だから、出航した場所まで戻って友達とその子供さんは下船したが、彼は釣りが好きなので、友達を下した後に彼一人で又、沖合を目指してエンジンを回した。
ポイントに着いた頃は結構風も強くなり空は鉛色の雲に覆われていた。それでも釣りが好きな彼は釣りを続けていた。彼は一瞬不安が心を掠めたが今まで何度もこんな経験はした事がある。今回も大丈夫だと自分に言い聞かせた。
が波が大きく、うねってきたのを見て流石にこれはヤバイと思い、岸を目指してエンジンを回した。波は大きなうねりとなり小さなエンジンとスクリューでは、思うように進んでくれない。
彼は多少のパニックになった。
そして、エンジンを最大限に回して岸をめざしたが岸の方へは進んでくれないで大きく帰りの進路から外れてしまった。
それでも舵を岸の方へ向けてエンジン最高回転にして目指していた、突然エンジンが沈黙した。余りにも負担を掛けたので故障したようだ。
その後なんどもセルモータ回しても二度とエンジンは唸らなかった。
その頃は日没を迎えていた、空は更に暗く波は高くなっていた雨も少し降って来た。
その中を小さな船外機の船は木の葉のように荒波にもまれ、風の吹くままに流され始めていた。
東風に流されているのは南の方から低気圧が近づいて来ていたからだ。
岸から東の方向へ海にでた、その後東風によって西に流されている。
真西なら野母半島の東海岸のどこかに漂着しただろう、しかし風は意地悪にも南西の方向へその時は吹いていた。
野母半島の先端を、かすめるようにして小舟は更に西へと漂流して行った。
エンジンは二度と掛からない沈黙したままだ。
釣りのポイントは野母半島と天草の間の海原だった。
彼はその時になって漸く事の重大さに気が付いた。俺は死ぬかもしれない。
強烈な恐怖が襲ってきた。夏の7月と言うのにガタガタ寒さに震えていた。
やがて、周りは漆黒の暗闇となった。光と言えば自分が腕にはめている夜光時計アウトドア用の腕時計の針だけだ。
天気が良ければ満天の星が見える所だろう、しかし今は空一面の、ぶ厚い雨雲に覆われている風も東風が酷く吹いている雨も霧雨だが降りつけている。
釣りの用具などは全部海に投げ出されてしまった。後は自分も海に投げ出されないようにボートに必死にしがみ付いていた。
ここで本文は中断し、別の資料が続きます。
Lemma epochs_from_ok last_epoch lbs rs count : forall epoch ck,
  (forall e, lbs e <> []) -> (forall e, rs e < length (lbs e)) ->
  exists evs, epochs_from last_epoch lbs rs epoch count ck
              = (evs, Ok (match count with 0 => ck | S k => last_epoch + epoch + k end)) /\
              logged_iters evs = map (fun e => last_epoch + e) (seq epoch count).
Proof.
  induction count as [|k IH]; intros epoch ck Hlb Hr; [exists []; split; reflexivity|].
  cbn [epochs_from]. destruct (on_epoch_end_ok last_epoch (lbs epoch) epoch (rs epoch) ck (Hlb _) (Hr _))
    as (evs & -> & Hl).
  destruct (IH (S epoch) (last_epoch + epoch) Hlb Hr) as (evs' & E & Hl'). cbn [gbind]. rewrite E.
  exists (evs ++ evs'). split; [do 2 f_equal; destruct k; lia|].
  unfold logged_iters in *. rewrite flat_map_app, Hl, Hl'. reflexivity.
Qed.

End Good.

End EpochEnd.

(** ** Runs that differ only at the metrics sink *)

Section Sink.

Context {W : Type}.

(** The effects other than the metrics sink's: saves, checkpoints and
    samples. *)
Definition strip_wandb (evs : list (@effect W)) : list (@effect W) :=
  filter (fun ev => match ev with WandbLog _ _ | WandbFailed => false | _ => true end) evs.

(** Two computations that end alike and do the same thing apart from
    what reaches, or fails to reach, the metrics sink. *)
Definition sink_equiv {A} (m1 m2 : gen (@effect W) A) : Prop :=
  snd m1 = snd m2 /\ strip_wandb (fst m1) = strip_wandb (fst m2).

#[local] Instance sink_equiv_equivalence {A} : Equivalence (@sink_equiv A).
Proof.
  split; unfold sink_equiv; [intros m; auto | intros m1 m2 [? ?]; auto
  | intros m1 m2 m3 [? ?] [? ?]; split; congruence].
Qed.

#[local] Instance gbind_sink_proper {A B} :
  Proper (sink_equiv ==> pointwise_relation A sink_equiv ==> sink_equiv) (@gbind (@effect W) A B).
Proof.
  intros [e1 r1] [e2 r2] [Hr He] k1 k2 Hk. cbn [fst snd] in Hr, He. subst r2.
  destruct r1 as [a|e]; [|split; [reflexivity|exact He]].
  rewrite !gbind_ok. destruct (Hk a) as [Hr' He']. split; [exact Hr'|].
  cbn [fst]. unfold strip_wandb in *. now rewrite !filter_app, He, He'.
Qed.

(** The [try] around the record and [wandb.log]: whatever it meets, it
    returns and leaves no other effect. *)
Lemma wandb_try_sink (x : result unit) i t :
  sink_equiv (gcatch (do% _ <- glift x ;; gyield (WandbLog i t)) (fun _ => gyield WandbFailed))
             (gcatch (do% _ <- glift (Ok tt) ;; gyield (WandbLog i t)) (fun _ => gyield (@WandbFailed W))).
Proof. destruct x as [[]|e]; split; reflexivity. Qed.

Lemma on_epoch_end_sink c n vb wr last_epoch (lb : list W) epoch r ck :
  sink_equiv (on_epoch_end c n vb wr last_epoch lb epoch r ck)
             (on_epoch_end c n vb (fun _ => Ok tt) last_epoch lb epoch r ck).
Proof.
  unfold on_epoch_end. destruct lb as [|x lb']; [reflexivity|].
  repeat (apply gbind_sink_proper; [try reflexivity|intro]).
  - apply wandb_try_sink.
  - reflexivity.
Qed.

Lemma epochs_from_sink c n vb wr last_epoch (lbs : nat -> list W) rs count : forall epoch ck,
  sink_equiv (epochs_from c n vb wr last_epoch lbs rs epoch count ck)
             (epochs_from c n vb (fun _ => Ok tt) last_epoch lbs rs epoch count ck).
Proof.
  induction count as [|k IH]; intros epoch ck; cbn [epochs_from]; [reflexivity|].
  rewrite on_epoch_end_sink. setoid_rewrite IH. reflexivity.
Qed.

End Sink.

Section Claims.

Context {W : Type}.

(** C20: the checkpoint records the index of the last finished epoch
    ([last_epoch + epoch], Keras counting epochs from 0), not the number of
    epochs run, and a resumed run restarts [model.fit] at epoch 0: a run of
    [E > 0] epochs leaves [last_epoch + E - 1], and the first epoch of the
    next run logs the same [iter] as the last epoch of the previous one. *)
Theorem resume_repeats_iter c n_train_books val_batches wr last_epoch (lbs : nat -> list W) rs E E2 :
  eval_iters c <= val_batches -> (forall e, wr e = Ok tt) ->
  (forall e, lbs e <> []) -> (forall e, rs e < length (lbs e)) -> 0 < E -> 0 < E2 ->
  snd (session c n_train_books val_batches wr last_epoch lbs rs E) = Ok (last_epoch + E - 1) /\
  ~ NoDup (logged_iters (fst (session c n_train_books val_batches wr last_epoch lbs rs E))
           ++ logged_iters (fst (session c n_train_books val_batches wr (last_epoch + E - 1) lbs rs E2))).
Proof.
  intros Hv Hwr Hlb Hr HE HE2. unfold session.
  destruct (epochs_from_ok c n_train_books val_batches wr Hv Hwr last_epoch lbs rs E 0 last_epoch Hlb Hr)
    as (evs & -> & Hl).
  destruct (epochs_from_ok c n_train_books val_batches wr Hv Hwr (last_epoch + E - 1) lbs rs E2 0
              (last_epoch + E - 1) Hlb Hr) as (evs2 & -> & Hl2).
  simpl fst. simpl snd. split; [destruct E; [lia|f_equal; lia]|].
  rewrite Hl, Hl2. destruct E2 as [|k]; [lia|]. simpl seq. simpl map. intros Hnd.
  apply NoDup_remove_2 in Hnd. apply Hnd, in_or_app. left. apply in_map_iff.
  exists (E - 1). split; [lia|]. apply in_seq. lia.
Qed.

(** C21: [estimate_loss] runs outside the [try] that guards [wandb.log]:
    when the validation dataset has fewer batches than [eval_iters] (10
    for [batchSize >= 512]), [next(dataset_iter)] raises [StopIteration]
    out of [on_epoch_end], after the model and the checkpoint were saved
    and before any metric is logged, and the run stops. *)
Theorem on_epoch_end_stop_iteration c n_train_books val_batches wr last_epoch (lb : list W) epoch r ck :
  val_batches < eval_iters c -> lb <> [] -> r < length lb ->
  exists evs, on_epoch_end c n_train_books val_batches wr last_epoch lb epoch r ck
              = (SaveModel :: WriteCheckpoint (last_epoch + epoch) :: evs, Err StopIteration) /\
              logged_iters evs = [].
Proof.
  intros Hv Hlb Hr. destruct (sample_ok lb r Hr) as [w Hw]. destruct (show_ok epoch w) as (evs & Hs & Hl).
  unfold on_epoch_end. destruct lb as [|x lb']; [congruence|].
  rewrite !gbind_yield, Hw, gbind_lift_ok, Hs. unfold wandb_log, estimate_loss.
  rewrite (proj2 (Nat.leb_gt _ _) Hv). exists (evs ++ []). split; [reflexivity|].
  now rewrite app_nil_r.
Qed.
この恐怖の地獄のような試練の時が過ぎてくれ、早く夜明けが来てくれと木の葉のように荒波に揉まれる小さなボートに掴まりながら時計の針ばかりを見ていた。
身体も疲れ果て希望を失いかけた時に暗闇の波間の遠くに小さな光を見た。
その光は、うねりの波間に消えたり又現れたりしてチカチカと見えていた。やがて段々とその光が近づいて来た。その光はこのボートが流される方向の先にあるようだ。段々とその光の正体が見えて来た。